B. V. Dev

B. V. Dev

Retired Mamlatdar, Station Road. Thana 27th September, 1936.

If this is done, the sadguru will show you what the jnana referred to in the previous stanza is.

Nana did not understand what is meant by saying that a guru teaches ajnana.

Baba : How is Jnana Upadesh (i.e) imparting of realization to be effected? Destroying ignorance is jnana. 87th verse on 66 Ch. XVIII in Jnaneshwari says, 'Removal of ignorance is like this, O Arjun. If dream and sleep disappear, you are yourself. It is like that'. See also v. 83 of Jnaneshwari on B.G.V. 16, where he says: 'Is there anything different or independent in jnan besides the destruction of ignorance? Expelling darkness means light. Destroying duality (dwaita) means non-duality (adwaita). Whenever we speak of destroying dwaita we speak of destroying darkness, we talk of light. If we have to realize the adwaita state, the feeling of dwaita in ourselves has to be removed. That is the realization of the adwaitic state. Who can speak of adwaita while remaining in dwaita? If one did, unless one gets into that state how can one know it and realize it?

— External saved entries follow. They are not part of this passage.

(* ===== verification/RecorderSettle.v ===== *)
(** What a recorded pass attaches, apart from how it loads: the outline of a pass,
    the pass the bindings describe, and the run of a pass as its commands grow.
    The open pass has the outline of the bindings, so a draw may be thought of as
    a pass of its own over those. *)

From S2P Require Import Prelude Mtl RenderScale PassCommands PassData PassRules PassGpu PassFacts PassClearOnly.
From S2P Require Import PipelineState RecorderState Recorder.

(** ** Outlines *)

Definition outline (p : Pass) :=
  (erase_color <$> color_slots p, (depth_texture p, depth_level p, depth_size p, has_stencil p), visibility_buffer p).

Lemma outline_inv p q : outline p = outline q ->
  erase_color <$> color_slots p = erase_color <$> color_slots q
  /\ depth_texture p = depth_texture q /\ depth_level p = depth_level q /\ depth_size p = depth_size q
  /\ has_stencil p = has_stencil q /\ visibility_buffer p = visibility_buffer q.
Proof.
  intros H. split_and!;
    [exact (f_equal (λ x, x.1.1) H)|exact (f_equal (λ x, x.1.2.1.1.1) H)|exact (f_equal (λ x, x.1.2.1.1.2) H)
    |exact (f_equal (λ x, x.1.2.1.2) H)|exact (f_equal (λ x, x.1.2.2) H)|exact (f_equal snd H)].
Qed.

Lemma outline_slot p q i : outline p = outline q -> erase_color <$> color_slots p !! i = erase_color <$> color_slots q !! i.
Proof. intros (H & _)%outline_inv. by rewrite <- !list_lookup_fmap, H. Qed.

Lemma erase_color_keeps a b : erase_color a = erase_color b ->
  is_bound a = is_bound b /\ color_surface a = color_surface b /\ attachment_texture a = attachment_texture b
  /\ size a = size b /\ texture a = texture b /\ subresource a = subresource b /\ resolve_texture a = resolve_texture b
  /\ msaa_texture a = msaa_texture b.
Proof.
  destruct a, b. unfold erase_color, set_store, set_load, is_bound, color_surface, attachment_texture. cbn.
  intros [= -> -> -> -> -> -> -> ->]. done.
Qed.

Lemma outline_attached p q sl : outline p = outline q -> attached p sl = attached q sl.
Proof.
  intros H. destruct sl as [i| | |]; cbn [attached].
  - pose proof (outline_slot p q i H) as Hs.
    destruct (color_slots p !! i) as [a|], (color_slots q !! i) as [b|]; try done. cbn in Hs |- *.
    apply (inj Some) in Hs. by destruct (erase_color_keeps a b Hs) as (-> & -> & _).
  - unfold depth_surface. by destruct (outline_inv p q H) as (_ & -> & -> & _).
  - unfold stencil_surface. by destruct (outline_inv p q H) as (_ & -> & -> & _ & -> & _).
  - by destruct (outline_inv p q H) as (_ & _ & _ & _ & _ & ->).
Qed.

Lemma outline_length p q : outline p = outline q -> length (color_slots p) = length (color_slots q).
Proof. intros (H & _)%outline_inv. apply (f_equal length) in H. by rewrite !length_fmap in H. Qed.

Lemma outline_slot_of p q s : outline p = outline q -> slot_of p s = slot_of q s.
Proof.
  intros H. unfold slot_of, slots. rewrite (outline_length p q H). f_equal. apply list_find_ext_eq.
  intros sl. by rewrite (outline_attached p q sl H).
Qed.

Lemma outline_slot_size p q sl : outline p = outline q -> slot_size p sl = slot_size q sl.
Proof.
  intros H. destruct sl as [i| | |]; cbn [slot_size]; [|by destruct (outline_inv p q H) as (_ & _ & _ & -> & _)..|done].
  pose proof (outline_slot p q i H) as Hs.
  destruct (color_slots p !! i) as [a|], (color_slots q !! i) as [b|]; try done. apply (inj Some) in Hs.
  by destruct (erase_color_keeps a b Hs) as (_ & _ & _ & -> & _).
Qed.

Lemma erase_bound_list l : size <$> List.filter is_bound (erase_color <$> l) = size <$> List.filter is_bound l.
Proof.
  induction l as [|a l IH]; [done|]. cbn [fmap list_fmap List.filter]. change (is_bound (erase_color a)) with (is_bound a).
  destruct (is_bound a); cbn [fmap list_fmap]; by rewrite IH.
Qed.
(* ===== verification/RecorderOpen.v ===== *)
(** Opening and flushing, as memory: whatever passes [open_pass] and
    [flush_pending_clears] record, what the frame would hold with its pending
    clears and blits done stays what it was. *)

From S2P Require Import Prelude Mtl RenderScale PipelineState PassCommands PassData PassRules PassGpu.
From S2P Require Import PassFacts PassClearOnly RecorderState Recorder RecorderOps RecorderSettle.

(** What a pass needs of the bindings to be opened on them: no surface bound
    twice, a depth surface as large as the colour targets, extents a [u64] holds,
    extra targets only beside target 0, and a depth surface when target 0 is left
    out. *)
Record ready (b : Bindings) : Prop := {
  rd_distinct : distinct_slots (bound_pass b 0 Both);
  rd_area : area_covers_colors (bound_pass b 0 Both);
  rd_extent : extent_covers (u64_max, u64_max) (DepthTarget.size (ds b)) = true;
  rd_size_nonneg : 0 <= fst (DepthTarget.size (ds b)) /\ 0 <= snd (DepthTarget.size (ds b));
  rd_rt0 : ColorSlot.texture (rt0 b) = 0 -> forall x, x ∈ loaded_extras b -> is_bound x = false;
  rd_dropped : rt0_dropped b = true -> pass_binds_depth b = true;
  (** an extra target takes part at the size of target 0 *)
  rd_extras : forall i c, extra_slots b !! i = Some c -> extra_present b i = true -> ColorSlot.size c = ColorSlot.size (rt0 b) }.

Lemma area_covers p sz : (forall x, x ∈ bound_sizes p -> extent_covers x sz = true) ->
  extent_covers (u64_max, u64_max) sz = true -> extent_covers (render_area p) sz = true.
Proof.
  unfold render_area. intros H Hm. induction (bound_sizes p) as [|x l IH]; [done|]. cbn [foldr].
  apply smaller_glb; [apply H; by left|]. apply IH. intros y Hy. apply H. by right.
Qed.

Lemma bound_sizes_in p x : x ∈ bound_sizes p <->
  (exists a, a ∈ color_slots p /\ is_bound a = true /\ size a = x) \/ (depth_texture p <> 0 /\ x = depth_size p).
Proof.
  unfold bound_sizes. rewrite elem_of_app, list_elem_of_fmap. split.
  - intros [(a & -> & Ha)|Hx].
    + left. exists a. rewrite list_elem_of_In, filter_In in Ha. destruct Ha as [Ha Hb]. by rewrite <- list_elem_of_In in Ha.
    + right. destruct (depth_texture p =? 0) eqn:E; [by apply not_elem_of_nil in Hx|]. apply Z.eqb_neq in E.
      by apply list_elem_of_singleton in Hx.
  - intros [(a & Ha & Hb & <-)|[Hn ->]].
    + left. exists a. split; [done|]. rewrite list_elem_of_In, filter_In. by rewrite <- list_elem_of_In.
    + right. apply Z.eqb_neq in Hn. rewrite Hn. by apply list_elem_of_singleton.
Qed.

Lemma bound_slots_both b vis : color_slots (bound_pass b vis Both) = clear_targets b.
Proof. reflexivity. Qed.

Lemma bound_target_size b x : ready b -> x ∈ clear_targets b -> is_bound x = true ->
  size x = ColorSlot.size (rt0 b) /\ ColorSlot.texture (rt0 b) <> 0.
Proof.
  intros R. unfold clear_targets. intros [->|Hx]%elem_of_cons Hb.
  - split; [done|]. unfold is_bound, loaded_rt0, rt0_attachment, color_attachment in Hb. cbn in Hb.
    by apply negb_true_iff, Z.eqb_neq in Hb.
  - assert (ColorSlot.texture (rt0 b) <> 0) as Hn by (intros H; pose proof (rd_rt0 b R H x Hx); congruence).
    split; [|done]. unfold loaded_extras in Hx. apply list_elem_of_lookup in Hx as [i Hx]. rewrite list_lookup_imap in Hx.
    destruct (extra_slots b !! i) as [c|] eqn:E; [|done]. injection Hx as <-. unfold extra_attachment in *.
    destruct (extra_present b i) eqn:Ep; [|done]. cbn. by apply (rd_extras b R i).
Qed.

Lemma bound_depth_size b a : opened_depth_texture b a <> 0 -> depth_size_ (bound_depth b a) = DepthTarget.size (ds b).
Proof. intros Hn. unfold bound_depth. cbn. by rewrite (proj2 (Z.eqb_neq _ 0) Hn). Qed.

(** The attachments of a pass on part of the bindings are among those of the whole. *)
Lemma bound_attached_both b vis a sl s : attached (bound_pass b vis a) sl = Some s -> attached (bound_pass b vis Both) sl = Some s.
Proof.
  destruct a; [done| |].
  - destruct sl; try done.
  - destruct sl as [i| | |]; try done. cbn [attached]. unfold color_slots. cbn [color extra_color bound_pass attaches_color].
    destruct i as [|i]; [done|]. change ((?x :: ?l) !! S i) with (l !! i). rewrite list_lookup_imap. by destruct (extra_slots b !! i).
Qed.

Lemma bound_distinct b vis a : ready b -> distinct_slots (bound_pass b vis a).
Proof.
  intros R sl1 sl2 s H1%bound_attached_both H2%bound_attached_both.
  destruct (decide (sl1 = SlotCount)) as [->|N1], (decide (sl2 = SlotCount)) as [->|N2]; [done| | |].
  - cbn [attached] in H1. injection H1 as <-. destruct sl2; try done; cbn [attached] in H2; repeat case_match; simplify_eq.
    all: try (destruct (color_slots _ !! _); cbn in H2; repeat case_match; simplify_eq).
  - cbn [attached] in H2. injection H2 as <-. destruct sl1; try done; cbn [attached] in H1; repeat case_match; simplify_eq.
    all: try (destruct (color_slots _ !! _); cbn in H1; repeat case_match; simplify_eq).
  - apply (rd_distinct b R sl1 sl2 s); [by destruct sl1|by destruct sl2].
Qed.

Lemma bound_sizes_both b vis a : bound_sizes (bound_pass b vis a) ⊆ bound_sizes (bound_pass b 0 Both) \/ attaches_color a = false.
Proof.
  destruct a; [by left| |by right]. left. intros x. rewrite !bound_sizes_in. intros [H|[H _]]; [by left|done].
Qed.

Lemma bound_covers_colors b vis a : ready b -> area_covers_colors (bound_pass b vis a).
Proof.
  intros R i s Ha. destruct (bound_sizes_both b vis a) as [Hs|Hc].
  - pose proof (rd_area b R i s) as H. pose proof (bound_attached_both b vis a _ s Ha) as Hb. specialize (H Hb).
    unfold covers in *. eapply extent_covers_trans; [by apply area_grows|]. replace (slot_size (bound_pass b vis a) (SlotColor i)) with (slot_size (bound_pass b 0 Both) (SlotColor i)); [done|].
    destruct a; [done|done|]. exfalso. revert Ha. cbn [attached]. unfold color_slots. cbn [color extra_color bound_pass attaches_color].
    destruct i as [|i]; [done|]. change ((?x :: ?l) !! S i) with (l !! i). rewrite list_lookup_imap. by destruct (extra_slots b !! i).
  - exfalso. revert Ha. destruct a; try done. cbn [attached]. unfold color_slots. cbn [color extra_color bound_pass attaches_color].
    destruct i as [|i]; [done|]. change ((?x :: ?l) !! S i) with (l !! i). rewrite list_lookup_imap. by destruct (extra_slots b !! i).
Qed.

(** The area reaches the whole depth surface unless target 0 is smaller. *)
Lemma bound_covers_depth b vis a sl : ready b -> pass_color_covers_depth b = true \/ a = DepthOnly ->
  (a = Both -> rt0_dropped b = false) ->
  sl = SlotDepth \/ sl = SlotStencil -> opened_depth_texture b a <> 0 -> covers (bound_pass b vis a) sl = true.
Proof.
  intros R Hc Hnd Hsl Hn. unfold covers.
  assert (slot_size (bound_pass b vis a) sl = DepthTarget.size (ds b)) as ->.
  { destruct Hsl as [-> | ->]; cbn [slot_size]; by apply bound_depth_size. }
  apply area_covers; [|apply R]. intros x Hx. apply bound_sizes_in in Hx as [(y & Hy & Hb & <-)|[_ ->]].
  - destruct a.
    + rewrite bound_slots_both in Hy. destruct (bound_target_size b y R Hy Hb) as [-> Hr].
      destruct Hc as [Hc|]; [|done]. unfold pass_color_covers_depth, pass_binds_color in Hc.
      rewrite (proj2 (Z.eqb_neq _ 0) Hr), (Hnd eq_refl) in Hc. cbn in Hc.
      unfold opened_depth_texture in Hn. cbn in Hn. destruct (pass_binds_depth b); [done|done].
    + done.
    + unfold color_slots in Hy. cbn [color extra_color bound_pass attaches_color] in Hy. apply elem_of_cons in Hy as [->|Hy]; [done|].
      apply list_elem_of_lookup in Hy as [i Hy]. rewrite list_lookup_imap in Hy. destruct (extra_slots b !! i); [|done]. by injection Hy as <-.
  - unfold depth_size. cbn [depth bound_pass]. rewrite bound_depth_size by done. apply extent_covers_refl.
Qed.

(** ** What the recorder notes as seen *)

Lemma note_color_mono s x k : k ∈ Seen.color_rts s -> k ∈ Seen.color_rts (note_color s x).
Proof. unfold note_color. destruct (is_bound x); [|done]. cbn. set_solver. Qed.

Lemma note_colors_in l s x : x ∈ l -> is_bound x = true -> (texture x, subresource x) ∈ Seen.color_rts (foldl note_color s l).
Proof.
  revert s. induction l as [|y l IH]; intros s Hx Hb; [by apply not_elem_of_nil in Hx|]. cbn [foldl].
  apply elem_of_cons in Hx as [->|Hx]; [|by apply IH].
  assert ((texture y, subresource y) ∈ Seen.color_rts (note_color s y)) as H by (unfold note_color; rewrite Hb; cbn; set_solver).
  clear IH Hb. revert H. generalize (note_color s y). induction l as [|z l IH]; intros s' H; [done|]. cbn [foldl]. by apply IH, note_color_mono.
Qed.

Lemma note_colors_keeps l s k : k ∈ Seen.color_rts s -> k ∈ Seen.color_rts (foldl note_color s l).
Proof. revert s. induction l as [|y l IH]; intros s H; [done|]. cbn [foldl]. by apply IH, note_color_mono. Qed.

Lemma note_colors_other l s : Seen.depth_rts (foldl note_color s l) = Seen.depth_rts s /\ Seen.blit_written (foldl note_color s l) = Seen.blit_written s.
Proof.
  revert s. induction l as [|y l IH]; intros s; [done|]. cbn [foldl]. destruct (IH (note_color s y)) as [-> ->].
  unfold note_color. by destruct (is_bound y).
Qed.

(** The targets a pass attaches are seen from then on, and nothing is forgotten. *)
Lemma note_attachments_spec p s :
  (forall k, k ∈ Seen.color_rts s -> k ∈ Seen.color_rts (note_attachments p s))
  /\ (forall t, t ∈ Seen.depth_rts s -> t ∈ Seen.depth_rts (note_attachments p s))
  /\ Seen.blit_written (note_attachments p s) = Seen.blit_written s
  /\ (forall x, x ∈ color_slots p -> is_bound x = true -> (texture x, subresource x) ∈ Seen.color_rts (note_attachments p s))
  /\ (depth_texture p <> 0 -> depth_texture p ∈ Seen.depth_rts (note_attachments p s)).
Proof.
  destruct (note_colors_other (color_slots p) s) as [Hd Hb]. unfold note_attachments.
  set (s' := foldl note_color s (color_slots p)) in *.
  assert (forall k, k ∈ Seen.color_rts s -> k ∈ Seen.color_rts s') as Hk by apply note_colors_keeps.
  assert (forall x, x ∈ color_slots p -> is_bound x = true -> (texture x, subresource x) ∈ Seen.color_rts s') as Hc
    by apply note_colors_in.
  clearbody s'. destruct (depth_texture p =? 0) eqn:E; split_and!.
  - done.
  - intros t. by rewrite Hd.
  - done.
  - done.
  - by apply Z.eqb_eq in E.
  - done.
  - intros t. cbn. rewrite Hd. set_solver.
  - done.
  - done.
  - intros _. cbn. set_solver.
Qed.

(** ** The memory behind a recorder *)

Section Memory.
Context {T : Type} {views : Views} `{L : GpuLaws T views} (m0 : Mem T) (companion : Z -> Z) (keeps : Z -> Prop).
Hypothesis companion_inj : forall t u, companion t = companion u -> t = u.

(** A target is attached through its multisampled companion, if it has one; a
    depth texture whose contents outlive the frame is bound as sampleable. *)
Record well_bound (b : Bindings) : Prop := {
  wb_ready : ready b;
  wb_companion : forall x, x ∈ clear_targets b -> is_bound x = true -> s_texture (color_surface x) = companion (texture x);
  wb_keeps : DepthTarget.sampleable (ds b) = false -> ~ keeps (DepthTarget.texture (ds b)) }.

Definition recorded_memory (σ : Recorder) : Mem T := run_passes views (passes (frame σ)) m0.
Definition settled (σ : Recorder) : Mem T := settle (bindings σ) (pending σ) (recorded_memory σ).

(** What no pass and no blit has touched this frame holds nothing, apart from
    the pending clears. *)
Definition blank (σ : Recorder) (M : Mem T) : Prop :=
  (forall t sub s px, unseen_color σ t sub -> s = surface (companion t) sub ColorPlane ->
     @pending_texel T _ (bindings σ) (pending σ) s = None -> M s px = None)
  /\ (forall s px, unseen_depth σ (s_texture s) -> ~ keeps (s_texture s) -> s_plane s = DepthPlane \/ s_plane s = StencilPlane ->
        @pending_texel T _ (bindings σ) (pending σ) s = None -> M s px = None).

Lemma blank_unseen σ M sl s px : well_bound (bindings σ) -> blank σ M ->
  unseen_slot σ sl s -> @pending_texel T _ (bindings σ) (pending σ) s = None -> M s px = None.
Proof.
  intros W [H1 H2] Hu Hp. destruct sl as [i| | |]; cbn [unseen_slot] in Hu; [| | |done].
  - destruct Hu as (x & Hx & Hb & <- & Hu). apply (H1 (texture x) (subresource x)); [done| |done].
    rewrite <- (wb_companion _ W x Hx Hb). done.
  - destruct Hu as (Hu & Hs & _ & [-> | ->]); apply H2; auto; by apply (wb_keeps _ W).
  - destruct Hu as (Hu & Hs & _ & [-> | ->]); apply H2; auto; by apply (wb_keeps _ W).
Qed.

Lemma attached_in_plane p sl s : attached p sl = Some s ->
  match sl with SlotColor _ => s_plane s = ColorPlane | SlotDepth => s_plane s = DepthPlane
              | SlotStencil => s_plane s = StencilPlane | SlotCount => s_plane s = CounterPlane end.
Proof.
  destruct sl as [i| | |]; cbn [attached].
  - destruct (color_slots p !! i) as [a|]; cbn; [|done]. destruct (is_bound a); [|done]. by intros [= <-].
  - destruct (_ =? _); [done|]. by intros [= <-].
  - destruct (_ || _); [done|]. by intros [= <-].
  - by intros [= <-].
Qed.

Lemma push_pass_fields σ a :
  frame (push_pass σ a) = with_passes (frame σ) (passes (frame σ) ++ [opened_pass σ a])
  /\ current_pass_closed (push_pass σ a) = false /\ current_visibility (push_pass σ a) = current_visibility σ
  /\ bindings (push_pass σ a) = bindings σ /\ pending (push_pass σ a) = consumed σ a
  /\ seen (push_pass σ a) = note_attachments (opened_pass σ a) (seen σ) /\ books (push_pass σ a) = books σ.
Proof. unfold push_pass. by destruct (viewport (opened_pass σ a)) as [[[? ?] ?] ?]. Qed.
(* ===== verification/RecorderCalls.v ===== *)
(** What the calls of a frame do to the recorder, against doing them at once: a
    command and a draw, [Clear] folded into load actions, a blit between passes. *)

From S2P Require Import Prelude Mtl RenderScale PassCommands PassData PassRules PassGpu PassFacts PassClearOnly PipelineState DepthStencil.
From S2P Require Import RecorderState Recorder RecorderOps RecorderSettle RecorderOpen RecorderSim.

#[local] Arguments clear_target : simpl never.
#[local] Arguments clear_targets : simpl never.

Section Calls.
Context {T : Type} {views : Views} `{L : GpuLaws T views} (m0 : Mem T) (companion : Z -> Z) (keeps : Z -> Prop).
Hypothesis companion_inj : forall t u, companion t = companion u -> t = u.

  Abbreviation inv := (inv (views := views) m0 companion keeps).
  Abbreviation well_bound := (well_bound companion keeps).
  Abbreviation texel σ := (@pending_texel T _ (bindings σ) (pending σ)).
  Abbreviation draw_now := (@draw_now T views _).
  Abbreviation no_feedback := (@no_feedback T views _).

(** ** Commands *)

Lemma draw_samples_nothing c : is_draw c = true -> command_sampled_texture c = None.
Proof.
  unfold is_draw, command_sampled_texture. rewrite !orb_true_iff, !Z.eqb_eq. by intros [[-> | ->] | ->].
Qed.

Lemma retouch_push c p : is_draw c = false -> @retouch T _ p (push_command c p).
Proof.
  intros Hc. split; [done|done|done| |by left]. exists [c]. split; [done|]. by intros d ->%list_elem_of_singleton.
Qed.

(** A draw writes what its pass attaches. *)
Lemma draw_elsewhere q e c (M : Mem T) s px : stores_all q -> (forall sl, attached q sl <> Some s) ->
  draw_alone (views := views) q e c M s px = M s px.
Proof.
  intros Hs Ha. unfold draw_alone, close_tile. rewrite (no_resolving views q s Hs).
  apply slot_of_None in Ha. by rewrite Ha.
Qed.

(** What the open pass attaches counts as seen. *)
Lemma open_seen_color σ p sl s t sub : well_bound (bindings σ) -> open_on σ p ->
  attached p sl = Some s -> s = surface (companion t) sub ColorPlane -> ~ unseen_color σ t sub.
Proof.
  intros W Ho Ha -> (_ & Hn & _). apply Hn. pose proof (attached_in_plane _ _ _ Ha) as Hp. destruct sl as [i| | |]; try done.
  pose proof (outline_attached _ _ (SlotColor i) (oo_outline _ _ Ho)) as Hb. rewrite Ha in Hb. symmetry in Hb.
  apply bound_attached_both in Hb.
  cbn [attached] in Ha, Hb. rewrite (bound_slots_both (bindings σ)) in Hb.
  destruct (color_slots p !! i) as [x|] eqn:Ex; [|done]. change (Some x ≫= ?f) with (f x) in Ha. cbn beta in Ha.
  destruct (is_bound x) eqn:Hbx; [|done].
  assert (exists y, clear_targets (bindings σ) !! i = Some y /\ is_bound y = true /\ color_surface y = surface (companion t) sub ColorPlane) as (y & Hy & Hby & Hsy).
  { destruct (clear_targets (bindings σ) !! i) as [y|]; [|done]. exists y. change (Some y ≫= ?f) with (f y) in Hb. cbn beta in Hb.
    destruct (is_bound y); [|done]. split_and!; [done|done|]. by apply (inj Some) in Hb. }
  assert (y ∈ clear_targets (bindings σ)) as Hyin by (by eapply list_elem_of_lookup_2).
  pose proof (wb_companion _ _ _ W y Hyin Hby) as Hc. rewrite Hsy in Hc. cbn in Hc. apply companion_inj in Hc as ->.
  assert (texture x = texture y /\ subresource x = subresource y) as [<- Hsub].
  { pose proof (outline_slot _ _ i (oo_outline _ _ Ho)) as Hl. rewrite Ex in Hl. unfold color_slots in Hl.
    destruct (attach_of (bindings σ)) eqn:Eo; cbn [color extra_color bound_pass attaches_color] in Hl.
    - change (loaded_rt0 (bindings σ) :: loaded_extras (bindings σ)) with (clear_targets (bindings σ)) in Hl. rewrite Hy in Hl.
      apply (inj Some) in Hl. by destruct (erase_color_keeps _ _ Hl) as (_ & _ & _ & _ & ? & ? & _).
    - unfold attach_of in Eo. by destruct (rt0_dropped (bindings σ)).
    - exfalso. assert (is_bound x = false); [|congruence]. destruct i as [|i].
      + change ((?y :: ?l) !! 0%nat) with (Some y) in Hl. apply (inj Some) in Hl. by destruct (erase_color_keeps _ _ Hl) as (-> & _).
      + change ((?y :: ?l) !! S i) with (l !! i) in Hl. rewrite list_lookup_imap in Hl. destruct (extra_slots (bindings σ) !! i); [|done]. apply (inj Some) in Hl.
        by destruct (erase_color_keeps _ _ Hl) as (-> & _). }
  assert (subresource y = sub) as <-.
  { apply (f_equal s_sub) in Hsy. exact Hsy. }
  rewrite <- Hsub. apply (oo_seen _ _ Ho); [by eapply list_elem_of_lookup_2|done].
Qed.

Lemma open_seen_depth σ p sl s : open_on σ p -> attached p sl = Some s ->
  s_plane s = DepthPlane \/ s_plane s = StencilPlane -> ~ unseen_depth σ (s_texture s).
Proof.
  intros Ho Ha Hp (_ & Hn & _). apply Hn. pose proof (attached_in_plane _ _ _ Ha) as Hpl.
  assert (depth_texture p <> 0 /\ s_texture s = depth_texture p) as [Hd ->]; [|by apply (oo_seen_depth _ _ Ho)].
  destruct sl as [i| | |]; [by rewrite Hpl in Hp; destruct Hp| | |by rewrite Hpl in Hp; destruct Hp]; cbn [attached] in Ha.
  - destruct (depth_texture p =? 0) eqn:E; [done|]. apply Z.eqb_neq in E. injection Ha as <-. done.
  - destruct (depth_texture p =? 0) eqn:E; [done|]. apply Z.eqb_neq in E. cbn in Ha. destruct (negb _); [done|]. injection Ha as <-. done.
Qed.

Lemma blank_draw σ p q e c M : well_bound (bindings σ) -> open_on σ p -> outline q = outline p -> stores_all q ->
  blank companion keeps σ M -> blank companion keeps σ (draw_alone (views := views) q e c M).
Proof.
  intros W Ho Hq Hs [H1 H2]. split.
  - intros t sub s px Hu Hsf Hp. rewrite draw_elsewhere; [by eapply H1|done|]. intros sl Ha.
    rewrite (outline_attached _ _ _ Hq) in Ha. by apply (open_seen_color σ p sl s t sub W Ho Ha Hsf).
  - intros s px Hu Hk Hpl Hp. rewrite draw_elsewhere; [by apply H2|done|]. intros sl Ha.
    rewrite (outline_attached _ _ _ Hq) in Ha. by apply (open_seen_depth σ p sl s Ho Ha Hpl).
Qed.
Lemma inv_flushed f σ M : inv σ M -> flushes_color σ ->
  (forall b, synced b -> ds (f b) = ds b /\ synced (f b)) ->
  let σ' := end_current_pass (flush_color_clear σ) in inv (set_bindings σ' (f (bindings σ'))) M.
Proof.
  intros I W Hf. cbn zeta. destruct (inv_flush_color m0 companion keeps companion_inj σ M I W) as (I' & Hc & Hp & _).
  destruct (Hf _ (iv_synced _ _ _ _ _ I')) as [Hd Hs]. by apply inv_recolor.
Qed.

(** Targets a pass attaches as it did. *)
Record like (b b' : Bindings) : Prop := {
  li_rt0 : core (rt0 b') = core (rt0 b);
  li_slots : slot_core <$> extra_slots b' = slot_core <$> extra_slots b;
  li_ds : ds b' = ds b;
  li_dropped : rt0_dropped b' = rt0_dropped b;
  li_enabled : SrgbWrite.enabled (srgb b') = SrgbWrite.enabled (srgb b);
  li_twins : forall t, (t = ColorSlot.texture (rt0 b) \/ exists c, c ∈ extra_slots b /\ ColorSlot.is_bound c = true /\ ColorSlot.texture c = t) ->
     twin_of (srgb b') t = twin_of (srgb b) t }.

Lemma like_length b b' : like b b' -> length (extra_slots b') = length (extra_slots b).
Proof. intros H. apply (slots_length b b'), H. Qed.

Lemma like_attachable b b' : synced b -> like b b' ->
  present_mask (extra_attachments b') = slot_mask (takes_part (rt0 b')) (extra_slots b') ->
  srgb_write_is_attachable b' = srgb_write_is_attachable b.
Proof. intros S [] Hm. by apply attachable_alike. Qed.

Lemma inv_like_srgb b' σ M : inv σ M -> like (bindings σ) b' ->
  present_mask (extra_attachments b') = slot_mask (takes_part (rt0 b')) (extra_slots b') ->
  inv (set_bindings σ (recompute_srgb_write b')) M.
Proof.
  intros I H Hm. pose proof (iv_synced _ _ _ _ _ I) as S.
  assert (length (extra_slots b') = 3%nat) as Hl by (rewrite (like_length _ _ H); apply S).
  apply inv_same; [done| |by apply recompute_srgb_synced].
  apply recompute_same; [done|apply H..|done|]. rewrite (like_attachable _ _ S H Hm), (li_enabled _ _ H). apply S.
Qed.

Lemma inv_like_mask b' σ M : inv σ M -> like (bindings σ) b' -> inv (set_bindings σ (recompute_extra_present_mask b')) M.
Proof. intros I H. apply inv_like_srgb; [done|by destruct H|done]. Qed.

Lemma no_extras_zero b : synced b -> has_extra_color_targets b = false -> present_mask (extra_attachments b) = 0.
Proof. intros S H. rewrite (sy_mask _ S). by apply no_extras_mask. Qed.

Lemma inv_like_colors c σ M : inv σ M -> core c = core (rt0 (bindings σ)) ->
  inv (set_bindings σ (recompute_colors (set_rt0 (bindings σ) c))) M.
Proof.
  intros I Hc. pose proof (iv_synced _ _ _ _ _ I) as S. unfold recompute_colors.
  assert (like (bindings σ) (set_rt0 (bindings σ) c)) as Hl by (by split).
  destruct (has_extra_color_targets _) eqn:E; [by apply inv_like_mask|]. apply inv_like_srgb; [done|done|].
  rewrite no_extras_mask by done. exact (no_extras_zero (bindings σ) S E).
Qed.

(Again) the sishya, like the Sadguru, is really the embodiment of Jnan. The difference between the two lies in the attitude, high realization, marvellous superhuman Sattah. (beingness) and unrivalled capacity and Iswarya Yoga (i.e.,) divine powers. The Sadguru is Nirguna Sat chit Ananda. He has indeed taken human form to elevate mankind and raise the world. But his real Nirguna nature is not destroyed thereby, even a bit. His beingness (or reality), divine power, and wisdom remain undiminished. The disciple also is in fact of the same swarupa. But, it is overlaid by the effects of the Samskaras of innumerable births in the shape of ignorance which hides from his view that he is Suddha Chaitanya, see B.G. Ch.V., As stated therein, he gets the impression 'I am jiva, a creature, humble and poor'. The guru has to root out these offshoots of ignorance and has to give upadesh or instruction. To the disciple held spell-bound for endless generations by the ideas of his being a creature, humble and poor, the guru imparts in hundreds of births the teaching, 'You are God, you are mighty and opulent'. Then, he realizes a bit that he is God really. The perpetual delusion under which the disciple has been labouring, that he is the body, that he is a creature (jiva) or ego, that God (Paramatma) and the world are different from him, is an error inherited from innumerable past births. From action based on it, he has derived his joy, sorrows and mixtures of both. To remove this delusion, this error, this root ignorance, he must start the inquiry. How did the ignorance arise? Where is it? And to show him this is called the guru's upadesh The following are instances ajnana:-
1. I am a jiva - creature.
2. Body is the soul (I am the body).
3. God, world and jiva are different.
4. I am not God.
5. Not knowing that body is not the soul.
6. Not knowing that God, world and jiva are one.